(Stored data)
****

(** * anticaptcha: the create / poll / decode cycle of the AntiCaptcha client

    A shallow embedding of [anticaptcha.go].  Go values that travel through
    [interface{}] are a tagged union, maps are finite maps, and every
    function of the package is a computation over an explicit [World]: the
    virtual clock, the requests handed to the HTTP client together with
    what came back, the sleeps, the logger output and the heap cells that
    hold [HCaptchaProxyless] objects.  A failed unchecked type assertion is
    a run-time panic, kept apart from returned errors. *)

From Stdlib Require Import ZArith String Ascii List Lia.
From Stdlib Require Import Floats.PrimFloat Floats.FloatOps Floats.SpecFloat.
From stdpp Require Import base option list gmap strings pretty.

Local Open Scope string_scope.
Local Open Scope list_scope.
Local Open Scope Z_scope.

(** ** Go values *)

(** What an [interface{}] holds in this package: the values produced by
    [encoding/json] when it decodes into [interface{}] (nil, bool, float64,
    string, slice, map) and the [int] that callers put in request bodies. *)
#[warnings="-register-all"]
Inductive Value :=
| VNil
| VBool (b : bool)
| VInt (n : Z)
| VFloat64 (f : float)
| VString (s : string)
| VSlice (l : list Value)
| VMap (m : gmap string Value).

(** [m[k]] on a [map[string]interface{}]: the zero value (nil) when the key
    is absent; a nil map behaves as the empty one. *)
Definition index (m : gmap string Value) (k : string) : Value :=
  default VNil (m !! k).

(** [v, ok := m[k]] *)
Definition index_ok (m : gmap string Value) (k : string) : Value * bool :=
  match m !! k with
  | Some v => (v, true)
  | None => (VNil, false)
  end.

(** The comma-ok type assertions [v.(T)] used by the package. *)
Definition float64_ok (v : Value) : option float :=
  match v with VFloat64 f => Some f | _ => None end.

Definition string_ok (v : Value) : option string :=
  match v with VString s => Some s | _ => None end.

Definition map_ok (v : Value) : option (gmap string Value) :=
  match v with VMap m => Some m | _ => None end.

(** ** Errors *)

(** The errors the package builds and the ones it is handed.  The error of
    an expired [Client.Timeout] is an error of its own, not the deadline
    sentinel of the context package. *)
Inductive error :=
| errors_New (text : string)
| fmt_Errorf (format : string) (err : error)   (* format ends in the verb %w *)
| fmt_Errorf_d (format : string) (n : Z)       (* format ends in the verb %d *)
| context_DeadlineExceeded
| http_ClientTimeout                           (* Client.Timeout exceeded *)
| url_Error (op url : string) (err : error)    (* what HTTPClient.Do returns *)
| library_error (text : string).               (* raised inside net/url, encoding/json, net/http *)

Definition quote : string := String (ascii_of_nat 34) EmptyString.

(** The format without its trailing two-character verb. *)
Definition before_verb (format : string) : string :=
  substring 0 (String.length format - 2) format.

(** The [Error()] method. *)
Fixpoint Error (e : error) : string :=
  match e with
  | errors_New text => text
  | fmt_Errorf format err => before_verb format +:+ Error err
  | fmt_Errorf_d format n => before_verb format +:+ pretty n
  | context_DeadlineExceeded => "context deadline exceeded"
  | http_ClientTimeout => "context deadline exceeded (Client.Timeout exceeded while awaiting headers)"
  | url_Error op url err => op +:+ " " +:+ quote +:+ url +:+ quote +:+ ": " +:+ Error err
  | library_error text => text
  end.

(** The error at the end of the [errors.Unwrap] chain. *)
Fixpoint root_cause (e : error) : error :=
  match e with
  | fmt_Errorf _ err => root_cause err
  | url_Error _ _ err => root_cause err
  | _ => e
  end.


(** ** Constants for the AntiCaptcha API *)

Definition Second : Z := 1000000000.   (* time.Duration counts nanoseconds *)

Definition apiBaseURL : string := "https://api.anti-captcha.com".
Definition checkInterval : Z := 2 * Second.
Definition defaultTimeout : Z := 60 * Second.

(** ** Client, contexts, requests and responses *)

(** [log.Logger]: what tells one logger from another here is its prefix. *)
Record log_Logger := { Prefix : string }.

Definition defaultLogger : log_Logger := {| Prefix := "AntiCaptcha: " |}.

(** [http.Client]: only its [Timeout] matters here; zero means none. *)
Record http_Client := { Timeout : Z }.

(** The client holds its HTTP client and its logger by value: the clients
    of this model are those in which neither pointer is nil, as NewClient
    builds them. *)
Record Client := {
  APIKey : string;
  HTTPClient : http_Client;
  Logger : log_Logger;
}.

Definition NewClient (apiKey : string) (logger : option log_Logger) : Client :=
  let logger := match logger with None => defaultLogger | Some l => l end in
  {| APIKey := apiKey;
     HTTPClient := {| Timeout := defaultTimeout |};
     Logger := logger |}.

(** A [context.Context] built from [Background] by [WithTimeout]: its
    deadline, if any.  The package never cancels a context before it
    returns ([cancel] is deferred), so the deadline is all there is. *)
Record Context := { Deadline : option Z }.

Definition context_Background : Context := {| Deadline := None |}.

Record Request := {
  Method : string;
  URL : string;
  Header : gmap string string;
  ReqBody : string;
  Ctx : Context;
}.

(** An HTTP response as the package looks at it: the status code, what
    [json.NewDecoder(resp.Body).Decode] makes of the body when the target
    is a [map[string]interface{}] (a decoding error, or the map; JSON null
    leaves the map nil, that is empty), and what [resp.Body.Close]
    returns. *)
Record Response := {
  StatusCode : Z;
  Decoded : error + gmap string Value;
  CloseErr : option error;
}.

(** [resp.StatusCode < 200 || resp.StatusCode >= 300] *)
Definition non_2xx (resp : Response) : bool :=
  (StatusCode resp <? 200) || (300 <=? StatusCode resp).

(** ** The logger output *)

Inductive Arg :=
| AString (s : string)
| AError (e : error)
| AFloat (f : float)
| AInt (n : Z)
| AValue (v : Value).

(** One call of [Printf] or [Println], as it was made. *)
Inductive LogLine :=
| Printf (prefix format : string) (args : list Arg)
| Println (prefix text : string).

****

→ **REQUIRED ACTION**
Go to the line with "(** The comma-ok" in the entries above and repeat every line from there through the line with "encoding/json, net/http *)", exactly and with no other text.

→ **RESULT**
(** The comma-ok type assertions [v.(T)] used by the package. *)
Definition float64_ok (v : Value) : option float :=
  match v with VFloat64 f => Some f | _ => None end.

Definition string_ok (v : Value) : option string :=
  match v with VString s => Some s | _ => None end.

Definition map_ok (v : Value) : option (gmap string Value) :=
  match v with VMap m => Some m | _ => None end.

(** ** Errors *)

(** The errors the package builds and the ones it is handed.  The error of
    an expired [Client.Timeout] is an error of its own, not the deadline
    sentinel of the context package. *)
Inductive error :=
| errors_New (text : string)
| fmt_Errorf (format : string) (err : error)   (* format ends in the verb %w *)
| fmt_Errorf_d (format : string) (n : Z)       (* format ends in the verb %d *)
| context_DeadlineExceeded
| http_ClientTimeout                           (* Client.Timeout exceeded *)
| url_Error (op url : string) (err : error)    (* what HTTPClient.Do returns *)
| library_error (text : string).               (* raised inside net/url, encoding/json, net/http *)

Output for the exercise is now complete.